Murph Conditioning – For Time:
400m Run
5 Rounds:
5 Pull-ups
10 Push-ups
15 Air Squats
400m Run
→ Don’t sprint. Aim for consistent pacing and clean transitions.
Day 6 – Saturday
Repetition Upper Body
Main Lift:
Bench Press – 3 sets of max reps @ moderate weight (65–70% 1RM)
→ Stop 1–2 reps shy of failure. Maintain perfect form.

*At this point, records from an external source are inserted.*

(* ===== verification/TokenStore.v ===== *)
(** * Sign-in tokens kept as secrets

    The sign-ins of [crates/agent/src/gateway_oidc.rs], [github_oauth.rs] and
    [subscription_oauth/mod.rs] each keep one JSON document per account as a secret
    of [SecretStore.v]. Here: the interface of such a document ([TokenCodec]), its
    loading and saving, and what the calls on the store do to a stored document. *)

From stdpp Require Import countable.
From S2P Require Import Prelude Str Codec Fs SecretStore Identity SignIn.

(** [serde_json] on a stored document. *)
Class TokenCodec (T : Type) : Type := {
  token_to_string : T -> string;
  token_from_str : string -> result T string;
}.
(** What the Rust type guarantees of a value: UTF-8 strings and 64-bit times. *)
Class TokenCodecLaws {T : Type} (C : TokenCodec T) (typed : T -> Prop) : Prop := {
  token_roundtrip t : typed t -> token_from_str (token_to_string t) = Ok t;
  token_text t : typed t -> utf8_valid (token_to_string t) = true;
}.

Definition EXPIRY_SKEW_SECONDS : Z := 60.
(** Whether a token may still be used. *)
Definition usable_at (now expires_at : Z) : bool := seconds_from now EXPIRY_SKEW_SECONDS <? expires_at.

Lemma seconds_from_u64 now n : 0 <= now -> in_u64 n = true -> in_u64 (seconds_from now n) = true.
Proof. unfold in_u64, seconds_from, U64_MAX. intros H Hn. apply andb_true_iff in Hn as [?%Z.leb_le ?%Z.leb_le]. apply andb_true_iff. lia. Qed.

Lemma lifted_inv {S E A} (x : result A E) (s : S) r s' : lift_result x s = (r, s') -> r = x /\ s' = s.
Proof. by intros [= <- <-]. Qed.

Section tokens.
Context {T : Type} {C : TokenCodec T} (sha256 : string -> string) (what : string).

(** The text of an entry, decoded. *)
Definition decode_stored (text : result (option string) string) : result (option T) anyerror :=
  match text with
  | Err e => Err (plain_error e)
  | Ok None => Ok None
  | Ok (Some text) => match token_from_str text with
                     | Ok t => Ok (Some t)
                     | Err e => Err (plain_error (context what e))
                     end
  end.
Definition load_token (store : SecretStore) (service account : string) (s : fs) : result (option T) anyerror :=
  decode_stored (get_optional sha256 store service account s).
Definition save_token (rng : nat -> Z) (store : SecretStore) (service account : string) (t : T) : ST fs anyerror unit :=
  st_map_err plain_error (set_secret sha256 rng store service account (token_to_string t)).
End tokens.

(** ** What the store does to an entry *)

Section entry.
Context (sha256 : string -> string).

(** An entry that can be read. *)
Definition readable (store : SecretStore) (service account : string) (s : fs) : Prop :=
  fs_fault s CRead (entry_path sha256 store service account) = None.

(** [s'] holds what [s] holds at the entry. *)
Definition same_entry (store : SecretStore) (service account : string) (s s' : fs) : Prop :=
  same_env s s' /\
  nodes s' !! entry_path sha256 store service account = nodes s !! entry_path sha256 store service account.

#[global] Instance same_entry_refl store service account : Reflexive (same_entry store service account).
Proof. done. Qed.
#[global] Instance same_entry_trans store service account : Transitive (same_entry store service account).
Proof. intros s1 s2 s3 [? H1] [? H2]. split; [by etrans|congruence]. Qed.

Lemma same_entry_get store service account s s' : same_entry store service account s s' ->
  get_optional sha256 store service account s' = get_optional sha256 store service account s.
Proof. intros [[_ Hf] Hn]. unfold get_optional, fs_read. by rewrite Hf, Hn. Qed.
Lemma same_entry_load {T} {C : TokenCodec T} what store service account s s' :
  same_entry store service account s s' ->
  load_token sha256 what store service account s' = load_token (T := T) sha256 what store service account s.
Proof. intros H. unfold load_token. by rewrite (same_entry_get _ _ _ _ _ H). Qed.
Lemma same_entry_readable store service account s s' : same_entry store service account s s' ->
  readable store service account s -> readable store service account s'.
Proof. intros [[_ Hf] _]. unfold readable. by rewrite Hf. Qed.

(** Opening the store never touches an entry. *)
Lemma SecretStore_new_entry dir s r s' service account : SecretStore_new dir s = (r, s') ->
  same_entry (store_of dir) service account s s' /\
  match r with Ok store => store = store_of dir | Err _ => True end.
Proof.
  intros H. assert (exists r0, ensure_private_dir (secrets_dir dir) s = (r0, s') /\
    match r with Ok store => store = store_of dir | Err _ => True end) as (r0 & Hens & Hr).
  { destruct (st_bind_inv _ _ _ _ _ H) as [(e & He & ->)|([] & s1 & He & H2)].
    - by exists (Err e).
    - injection H2 as <- <-. by exists (Ok tt). }
  split; [|done]. apply ensure_private_dir_touches in Hens as [Henv Hn]. split; [done|].
  apply Hn. rewrite entry_path_app. simpl. intros Hl%prefix_length. rewrite length_app in Hl. simpl in Hl. lia.
Qed.

Lemma set_secret_entry rng store service account secret s r s' :
  set_secret sha256 rng store service account secret s = (r, s') ->
  match r with
  | Ok _ => same_env s s' /\ exists m, nodes s' !! entry_path sha256 store service account = Some (File secret m)
  | Err _ => same_entry store service account s s'
  end.
Proof.
  intros [He H]%set_secret_spec. destruct r; (split; [done|]).
  - rewrite H, lookup_insert_eq. eauto.
  - apply H. by left.
Qed.
(** Writing one entry leaves another alone. *)
Lemma set_secret_other rng store service account secret s r s' service' account' :
  entry_path sha256 store service' account' <> entry_path sha256 store service account ->
  set_secret sha256 rng store service account secret s = (r, s') -> same_entry store service' account' s s'.
Proof.
  intros Hne [He H]%set_secret_touches. split; [done|]. apply H.
  intros [?|Hn]; [done|]. apply Hn, entry_not_temporary.
Qed.
End entry.

(** A saved token is loaded; a save that fails changes nothing that is loaded. *)
Lemma save_token_spec {T} {C : TokenCodec T} {typed} {L : TokenCodecLaws C typed} sha256 what rng store service account t s r s' :
  typed t -> save_token sha256 rng store service account t s = (r, s') ->
  match r with
  | Ok _ => same_env s s' /\
      (readable sha256 store service account s -> load_token sha256 what store service account s' = Ok (Some t))
  | Err _ => same_entry sha256 store service account s s'
  end.
Proof.
  intros Ht (r0 & H & ->)%st_map_err_inv.
  destruct r0 as [[]|e]; simpl.
  - split; [by eapply set_secret_entry in H as [? _]|]. intros Hread.
    unfold load_token. erewrite get_after_set; [|exact H|done|by eapply token_text].
    simpl. by rewrite token_roundtrip.
  - by eapply set_secret_entry in H.
Qed.

(** ** Codecs for examples *)

(** A codec through a countable type, for values that are [typed]. *)
Definition text_codec {T A} `{Countable A} (enc : T -> A) (dec : A -> T) (typed : T -> Prop)
    `{forall t, Decision (typed t)} : TokenCodec T :=
  {| token_to_string t := text (enc t); token_from_str s := let? a := of_text s in only_if T typed (dec a) |}.
Lemma text_codec_laws {T A} `{Countable A} (enc : T -> A) (dec : A -> T) (typed : T -> Prop)
    `{forall t, Decision (typed t)} :
  (forall t, dec (enc t) = t) -> TokenCodecLaws (text_codec enc dec typed) typed.
Proof.
  intros Hdec. split; simpl.
  - intros t Ht. rewrite of_text_text, Hdec. unfold only_if. by rewrite decide_True.
  - intros t _. apply digits_utf8.
Qed.
Lemma text_codec_typed {T A} `{Countable A} (enc : T -> A) (dec : A -> T) (typed : T -> Prop)
    `{forall t, Decision (typed t)} c t :
  @token_from_str T (text_codec enc dec typed) c = Ok t -> typed t.
Proof. simpl. destruct (of_text c); [|done]. unfold only_if. simpl. case_decide; [by intros [= <-]|done]. Qed.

→ Perform your main sets + optional accessories of choice.
Murph Builder:
800m Run
10 Rounds:
5 Pull-ups
10 Push-ups
15 Air Squats
800m Run
→ Work at a smooth, repeatable pace. This isn’t a sprint — it’s a rehearsal.
Day 7 – Sunday
Recovery / Active Rest
20–30 min walk, hike, or light cardio
Optional: 10–15 min sled drag (light load, forward + backward)
→ Prioritize recovery — mobility, hydration, and sleep
Remember, it's not about how much you can do, it’s about how well you can recover from what you've done.